¡Murió Perla María!

Cómo lloran tus mujeres ese tumbao y los regaños arrugaos en tu rostro cansao. Murió la puta, la maestra, la lectora, la que un día llegó de Cuba amándola por siempre en un rincón de Cúcuta.

La mulata de cadera cadenciosa que bailaba dando palmas. La de mirada diáfana del azúcar ¡uepa je! La que ponía a bailar el parque Mercedes. La dueña de la noche. Cómo lloran tus mujeres ese tumbao y los regaños arrugaos en tu rostro cansao. Murió la puta, la maestra, la lectora, la que un día llegó de Cuba amándola por siempre en un rincón de Cúcuta.

-Yo no necesito tacos altos, el sabor está en mi cuerpo-, dicen que decía.

¡Hoy se murió!  

Siempre dichosa, renaciendo en los brazos de otro, de otros, de ninguno.

-¡Mi cuerpo te agradece!-, dicen que decía después del amor. Nunca “Mi dios le pague”.

¡Se murió Perla María!, la de todos, la de nadie. La dueña de los cabaret de la frontera, la que no se dejó comprar por el nuevo negocio, ¡ella no!, ella venía del verdadero negocio, de cuando había dignidad. El oficio de las mujeres libres que daban su cuerpo por placer o dinero, como en la antigüedad.

-¡Eligió ser puta!, nadie se lo impuso-, dicen y piensan algunos de alguna manera.

¡Las lucecitas de la rumba te extrañarán por siempre, Perlita!

No murió de ninguna enfermedad, ni la mató ningún hombre, salió victoriosa.
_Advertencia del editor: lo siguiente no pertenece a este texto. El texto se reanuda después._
(* ===== verification/Controls.v ===== *)
(** * Control requests

    An interrupt reaches the adapter at most once, and when its execution ends
    every control request that is still pending gets the outcome that tells
    whether the adapter may have seen it. *)

From stdpp Require Import base tactics list strings relations.
From Stdlib Require Import ZArith Lia.
From S2P Require Import Prelude PyText Tables Contracts RegistryRows Schema Repository Service Acceptance.
From S2P Require Import Execution Evolution Methods Integrity System Running Scenario.

Local Open Scope string_scope.
Local Open Scope Z_scope.
#[local] Hint Constants Opaque : typeclass_instances.
#[local] Hint Transparent dict time relation : typeclass_instances.

(** ** Claims of interrupts *)

Definition claimable (c : control_row) : bool :=
  bool_decide (ct_status c = Ctl_REQUESTED) && empty_dict (ct_evidence c).

(** The control request exists and can not be claimed any more. *)
Definition spent (control_request_id : string) (d : db) : Prop :=
  ∃ c, c ∈ controls d ∧ ct_control_request_id c = control_request_id ∧ claimable c = false.

Section spent.
Context (i : string).
Abbreviation R := (keeps (spent i)).

Lemma spent_same d d' : controls d' = controls d → spent i d → spent i d'.
Proof. intros Hc. unfold spent. by rewrite Hc. Qed.

Lemma update_controls_sp p guard f :
  (∀ d c, p c = true → guard d c (f c) = None → claimable c = false →
     ct_control_request_id (f c) = ct_control_request_id c ∧ claimable (f c) = false) →
  Respects R (update_rows controls with_controls p guard f).
Proof.
  intros Hf d n d' (-> & _ & Hg)%update_rows_inv (c & Hc & Hid & Hcl).
  exists (if p c then f c else c). split; [apply elem_of_on_rows; eauto|].
  destruct (p c) eqn:Hp; [|done]. destruct (Hf _ _ Hp (Hg _ Hc Hp) Hcl) as [-> ?]. done.
Qed.

#[local] Instance claim_interrupt_request_sp a b c : Respects R (claim_interrupt_request a b c).
Proof.
  apply update_controls_sp. intros _ x Hp _ Hc. unfold claimable in Hc. split_bools.
  rewrite bool_decide_true in Hc by done. simpl in Hc. congruence.
Qed.
#[local] Instance transition_control_request_sp a b c d e f g h :
  Respects R (transition_control_request a b c d e f g h).
Proof.
  apply update_controls_sp. intros _ x _ Hg _. split; [done|]. guard_facts Hg. simpl in *.
  unfold claimable. simpl. by destruct (ct_kind x), (ct_status x), c.
Qed.
#[local] Instance complete_accepted_interrupts_sp a b c :
  Respects R (complete_accepted_interrupts a b c).
Proof. by apply update_controls_sp. Qed.
#[local] Instance insert_control_request_sp a b c d e f g h j k l m :
  Respects R (insert_control_request a b c d e f g h j k l m).
Proof.
  intros d0 u d' [_ ->]%insert_row_inv (x & Hx & ?). exists x. simpl. split; [|done].
  apply elem_of_app. by left.
Qed.

#[local] Instance spent_statements : StatementSpec R.
Proof.
  constructor; intros; try apply _;
    intros d0 u d' Hrun; refine (spent_same d0 d' _);
    by first [ apply insert_row_inv in Hrun as [_ ->]
             | apply update_rows_inv in Hrun as (-> & _ & _) ].
Qed.

Lemma spent_stays `{Host} d d' : rtc step d d' → spent i d → spent i d'.
Proof.
  assert (BlockSpec R) as Hb.
  { apply (statement_blocks R).
    - intros d0 d1 Hc. exact (spent_same d0 d1 (cp_controls _ _ Hc)).
    - intros a b c d0 u d1 Hrun. refine (spent_same d0 d1 _).
      by apply update_rows_inv in Hrun as (-> & _ & _). }
  intros Hs. by apply (steps_spec R _ _ Hs).
Qed.
End spent.

(** A statement that selects at most one row and hits none changes nothing. *)
Lemma update_controls_miss p guard f d n d' :
  update_rows controls with_controls p guard f d = Ok (n, d') →
  (length (select p (controls d)) ≤ 1)%nat → n ≠ 1 → d' = d.
Proof.
  intros (-> & -> & _)%update_rows_inv Hle Hne.
  assert (select p (controls d) = []) as Hnil by (apply nil_length_inv; lia).
  rewrite on_rows_none by (by apply select_nil_iff). by destruct d.
Qed.

Lemma claim_interrupt_inv `{Host} i k c d b d' :
  integrity d → claim_interrupt i k c d = Ok (b, d') →
  (b = true ∧ spent i d' ∧ ∃ x, x ∈ controls d ∧ ct_control_request_id x = i ∧ claimable x = true) ∨
  (b = false ∧ d' = d).
Proof.
  unfold claim_interrupt. intros Hok (? & ? & [_ ->]%require_Ok & Hrun)%bind_Ok.
  apply bind_Ok in Hrun as (? & ? & [_ ->]%begin_write_inv & Hrun).
  apply bind_Ok in Hrun as (? & ? & [-> ->]%gets_Ok & Hrun).
  apply bind_Ok in Hrun as (row & ? & [_ ->]%require_some_Ok & Hrun).
  destruct (_ || _); [right; by apply ret_Ok in Hrun as [-> ->]|].
  apply bind_Ok in Hrun as (n & d1 & Hn & [-> ->]%ret_Ok).
  destruct (Z.eqb_spec n 1) as [->|Hne]; [left|right].
  - split; [done|]. pose proof (update_rows_hit _ _ _ _ _ _ _ Hn) as (y & Hy & Hp).
    apply update_rows_inv in Hn as (-> & _ & _). split.
    + exists (set_control_claim (claim_evidence k c) c y). simpl. split_and!.
      * apply elem_of_on_rows. exists y. by rewrite Hp.
      * by split_bools.
      * unfold claimable. simpl. apply andb_false_r.
    + exists y. unfold claimable. split_bools. by rewrite bool_decide_true.
  - split; [done|]. eapply update_controls_miss; [exact Hn| |done].
    rewrite <-(select_always (select _ _)).
    eapply unique_count; [apply (controls_pk _ (ok_controls _ Hok))|].
    intros r Hp. by split_bools.
Qed.

(** An interrupt is handed to the adapter at most once: after one successful claim
    every later claim of the same control request is refused and changes nothing,
    whatever happened in between. *)
Theorem interrupt_is_claimed_once `{Host} d i k c d1 d2 k' c' b d3 :
  reachable d → claim_interrupt i k c d = Ok (true, d1) → rtc step d1 d2 →
  claim_interrupt i k' c' d2 = Ok (b, d3) → b = false ∧ d3 = d2.
Proof.
  intros Hd Hclaim Hs Hagain.
  assert (reachable d2) as Hd2.
  { eapply reachable_steps, Hs. eapply reachable_step; [done | by eapply step_conversation, step_claim_interrupt]. }
  apply claim_interrupt_inv in Hclaim as [(_ & Hsp & _)|[? _]]; [|done|by apply reachable_integrity].
  apply (spent_stays i _ _ Hs) in Hsp as (x & Hx & Hid & Hcl).
  pose proof (reachable_integrity _ Hd2) as Hok.
  apply claim_interrupt_inv in Hagain as [(_ & _ & y & Hy & Hyid & Hycl)|]; [|done|done].
  assert (y = x) as -> by (eapply unique_eq;
    [apply (controls_pk _ (ok_controls _ Hok)) | done..| congruence]). congruence.
Qed.

Definition demo_claimed : db := Eval vm_compute in after (claim_interrupt "ctl1" "w1" 9) demo8.

Lemma interrupt_is_claimed_once_witness :
  claim_interrupt "ctl1" "w2" 10 demo_claimed = Ok (false, demo_claimed).
Proof.
  destruct (claim_interrupt "ctl1" "w2" 10 demo_claimed) as [[b d]|] eqn:Hagain;
    [|vm_compute in Hagain; discriminate Hagain].
  destruct (interrupt_is_claimed_once demo8 "ctl1" "w1" 9 demo_claimed demo_claimed "w2" 10 b d
    demo8_reachable) as [-> ->]; [vm_compute; reflexivity | reflexivity | exact Hagain | reflexivity].
Defined.

(** ** Reconciliation at the end of an execution *)

Section reconcile.
Context `{Host}.

(** A control request that is requested or delivering is not touched before the loop. *)
Definition pending_kept (d d' : db) : Prop :=
  ∀ c, c ∈ controls d → ctl_pending c = true → c ∈ controls d'.
#[local] Instance pending_kept_preorder : PreOrder pending_kept.
Proof. split; unfold pending_kept; red; auto. Qed.
#[local] Instance complete_accepted_interrupts_pk a b c :
  Respects pending_kept (complete_accepted_interrupts a b c).
Proof.
  intros d n d' (-> & _ & _)%update_rows_inv x Hx Hp. apply on_rows_kept; [done|].
  unfold ctl_pending in Hp. destruct (ct_status x); try done; apply andb_false_r.
Qed.
#[local] Instance transition_runtime_execution_pk a b c d e f g :
  Respects pending_kept (transition_runtime_execution a b c d e f g).
Proof. by intros d0 n d' (-> & _ & _)%update_rows_inv x. Qed.

(** [finish_runtime], up to its last block. *)
Lemma finish_runtime_reconciles x s es ev f c d d' :
  finish_runtime x s es ev f c d = Ok (tt, d') →
  ∃ d1, pending_kept d d1 ∧
    reconcile_terminal_controls x (turn_status_value s) c ev d1 = Ok (tt, d').
Proof.
  unfold finish_runtime. intros (? & ? & [-> ->]%gets_Ok & Hrun)%bind_Ok.
  apply bind_Ok in Hrun as (row & ? & [_ ->]%require_some_Ok & Hrun).
  apply bind_Ok in Hrun as (? & d1 & Ht & Hrun).
  apply bind_Ok in Hrun as (? & d2 & Hi & Hrun). exists d2. split; [|done]. trans d1.
  - revert Ht. apply respects_apply. solve_respects.
  - revert Hi. apply respects_apply. solve_respects.
Qed.

Lemma reconciled x ts fa te d d' c :
  reconcile_terminal_controls x ts fa te d = Ok (tt, d') →
  c ∈ controls d → ct_runtime_execution_id c = xc_runtime_execution_id x → ctl_pending c = true →
  ∃ c', c' ∈ controls d' ∧ ct_control_request_id c' = ct_control_request_id c ∧
    ct_status c' = if control_delivery_unknown c then Ctl_DELIVERY_UNKNOWN else Ctl_REJECTED.
Proof.
  unfold reconcile_terminal_controls. intros Hrun Hc Hx Hp.
  apply bind_Ok in Hrun as (? & ? & [-> ->]%gets_Ok & Hrun).
  assert (c ∈ pending_controls (xc_runtime_execution_id x) d) as Hin.
  { unfold pending_controls. apply elem_of_order_by, elem_of_select. by rewrite Hx, eqs_refl. }
  destruct (for_each_elem db_evolves _ _ _ _ _ _ _ Hrun Hin) as (d1 & d2 & _ & Hit & Hev).
  destruct (reconcile_control_settles _ _ _ _ _ _ Hit) as (m & Hm & Hmid & Hms & Hst).
  exists m. split; [by eapply settled_stays | done].
Qed.
End reconcile.

(** When an execution completes, each control request that was pending on it is
    closed with the honest outcome: delivery-unknown, never to be replayed, exactly when
    the adapter may have seen it (it was delivering, or an interrupt whose adapter call
    was claimed), rejected otherwise. *)
Theorem completion_reconciles_controls `{Host} d x s ev f c r d' y :
  reachable d → finish_execution x s ev f c d = Ok (r, d') →
  y ∈ controls d → ct_runtime_execution_id y = xc_runtime_execution_id x → ctl_pending y = true →
  ∃ y', y' ∈ controls d' ∧ ct_control_request_id y' = ct_control_request_id y ∧
    ct_status y' = if control_delivery_unknown y then Ctl_DELIVERY_UNKNOWN else Ctl_REJECTED.
Proof.
  intros Hd (es & t & _ & _ & _ & Hcase)%finish_execution_inv Hy Hx Hp.
  assert (∃ d2, y ∈ controls d2 ∧ finish_runtime x s es ev f c d2 = Ok (tt, d')) as (d2 & Hy2 & Hf).
  { destruct Hcase as [(_ & _ & Hf)|(_ & d1 & d2 & p & H1 & H2 & Hf)]; [by exists d|].
    exists d2. split; [|done]. apply release_next_turn_cs in H2 as (_ & -> & _).
    by apply update_rows_inv in H1 as (-> & _ & _). }
  apply finish_runtime_reconciles in Hf as (d3 & Hk & Hrec). by eapply reconciled; [done|apply Hk|..].
Qed.

Lemma completion_reconciles_controls_witness :
  ∃ y, y ∈ controls demo9 ∧ ct_control_request_id y = "ctl1" ∧ ct_status y = Ctl_REJECTED.
Proof.
  destruct (controls demo8) as [|y l] eqn:Hc; [discriminate Hc|].
  assert (y ∈ controls demo8) as Hin by (rewrite Hc; constructor).
  injection Hc as Hy _.
  destruct (completion_reconciles_controls demo8 running1 Turn_COMPLETED
    [("source", JStr "engine")] None 9
    (finish_response "task" "turn1" Turn_COMPLETED (Some "sub2"), Some "sub2") demo9 y
    demo8_reachable) as (y' & Hy' & Hid & Hst).
  - vm_compute. reflexivity.
  - exact Hin.
  - subst y. reflexivity.
  - subst y. reflexivity.
  - exists y'. subst y. split_and!; [exact Hy' | exact Hid | exact Hst].
Defined.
No la detuvo ningún policía ni ningún narco, ganó. Ni Fidel, ni los barbados de la sierra pudieron contra ella, se les voló. Sobreviviente de la guerra y de la sierra. Los hombres gozaban con lo que traía de La Habana, mientras rezaba en secreto a sus dioses negros para que siempre volvieran. Así hizo fortuna, dicen.

Con tanto sabor en poco tiempo hizo billete, ¡Perla María!, el primero por trabajo y el segundo de pila: Perla y María, su conjugación Y así lo repetía: soberbia, altanera, serena, mandona y curtida en el oficio. La de las lucecitas rojas, a la que pocos llegaban.

-¡El orgullo de una puta es elegir a quien se come y no quien se la come a una!-, dice Regina, la transexual que conoció a Perla María

Y vos lo lograste, Perlita.

Cuando muchos se fueron de la revolución de los barbudos, en la isla que había sido el patio de los del norte, a Perla María no le quedó salida que irse con su oficio pa otro lao. Cantó con Celia sus desdichas y se fue a un país desconocido al sur del continente. Llevaba algunos versos, también escribía, pero pronto los cambió por su cuerpo en tiempos de la bonanza petrolera al nororiente del país del sagrado corazón.

- ¡Ay Perla María, salud!- brindan algunos que no escucho en la multitud del parque.

Murió gorda y sin pronunciar la “r”, como las matronas del caribe. Todavía movía las piernas aunque las había cambiado por la calculadora. Administradora y consejera del negocio, como buena maestra. Caminaba despacio pero con sabor.

No la quiso el obispo, ni el alcalde, ni las reputadas familias, muchos menos los políticos, pero la quería el pueblo, las mujeres para quien fue su ejemplo y los hombres que de jóvenes compartieron eternas rumbas en su cuerpo. ¡Cómo bailaba!

-¡Todos vendemos algo en nuestra vida!-, decía un amigo mientras tomábamos una cerveza

Y la caravana emblemática pasaba al frente de nosotros llevando a la inolvidable Perla María, que nunca conocimos pero que todos comentaban. La perlita aquella, de todos y de nadie, la del timbal, la de las congas, la maestra del oficio.

¡Hasta siempre Perla, hasta siempre María!